> [Work required] Lines from the one containing "unfold keys_of_tasks, ids." through the end of the data below are to be transcribed exactly; leave out all others.

Collected data:
*** Block opens ***

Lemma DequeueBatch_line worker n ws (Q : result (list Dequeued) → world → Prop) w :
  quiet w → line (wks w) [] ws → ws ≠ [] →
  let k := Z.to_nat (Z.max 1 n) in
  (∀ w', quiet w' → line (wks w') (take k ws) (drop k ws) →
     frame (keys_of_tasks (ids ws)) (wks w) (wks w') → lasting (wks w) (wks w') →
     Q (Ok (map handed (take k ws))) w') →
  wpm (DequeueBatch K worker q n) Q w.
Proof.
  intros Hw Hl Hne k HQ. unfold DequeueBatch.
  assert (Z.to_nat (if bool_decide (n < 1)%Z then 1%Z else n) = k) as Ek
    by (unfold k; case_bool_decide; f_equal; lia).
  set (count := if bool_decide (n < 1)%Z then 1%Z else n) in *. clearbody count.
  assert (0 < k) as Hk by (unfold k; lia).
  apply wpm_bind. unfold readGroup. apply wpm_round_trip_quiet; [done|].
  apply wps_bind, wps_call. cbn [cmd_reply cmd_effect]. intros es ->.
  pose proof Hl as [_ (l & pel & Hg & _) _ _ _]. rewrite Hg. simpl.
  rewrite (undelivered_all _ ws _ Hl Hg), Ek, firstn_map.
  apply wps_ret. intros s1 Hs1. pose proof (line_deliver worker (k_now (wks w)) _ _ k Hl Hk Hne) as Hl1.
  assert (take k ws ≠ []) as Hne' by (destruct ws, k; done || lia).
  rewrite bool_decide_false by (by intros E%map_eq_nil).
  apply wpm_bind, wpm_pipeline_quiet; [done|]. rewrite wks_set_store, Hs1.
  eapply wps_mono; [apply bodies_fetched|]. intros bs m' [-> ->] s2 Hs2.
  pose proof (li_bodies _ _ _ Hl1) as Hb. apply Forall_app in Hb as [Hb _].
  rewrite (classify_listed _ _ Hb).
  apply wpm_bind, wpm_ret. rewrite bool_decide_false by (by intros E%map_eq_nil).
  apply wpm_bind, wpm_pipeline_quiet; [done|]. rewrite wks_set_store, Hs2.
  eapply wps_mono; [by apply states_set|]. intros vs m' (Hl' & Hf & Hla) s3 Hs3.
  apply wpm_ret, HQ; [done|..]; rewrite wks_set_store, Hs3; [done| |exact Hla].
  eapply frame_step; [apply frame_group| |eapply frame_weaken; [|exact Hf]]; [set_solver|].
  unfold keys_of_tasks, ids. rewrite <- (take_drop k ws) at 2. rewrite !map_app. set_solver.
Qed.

*** Block closes ***

> [Exercise answer]
  unfold keys_of_tasks, ids. rewrite <- (take_drop k ws) at 2. rewrite !map_app. set_solver.
Qed.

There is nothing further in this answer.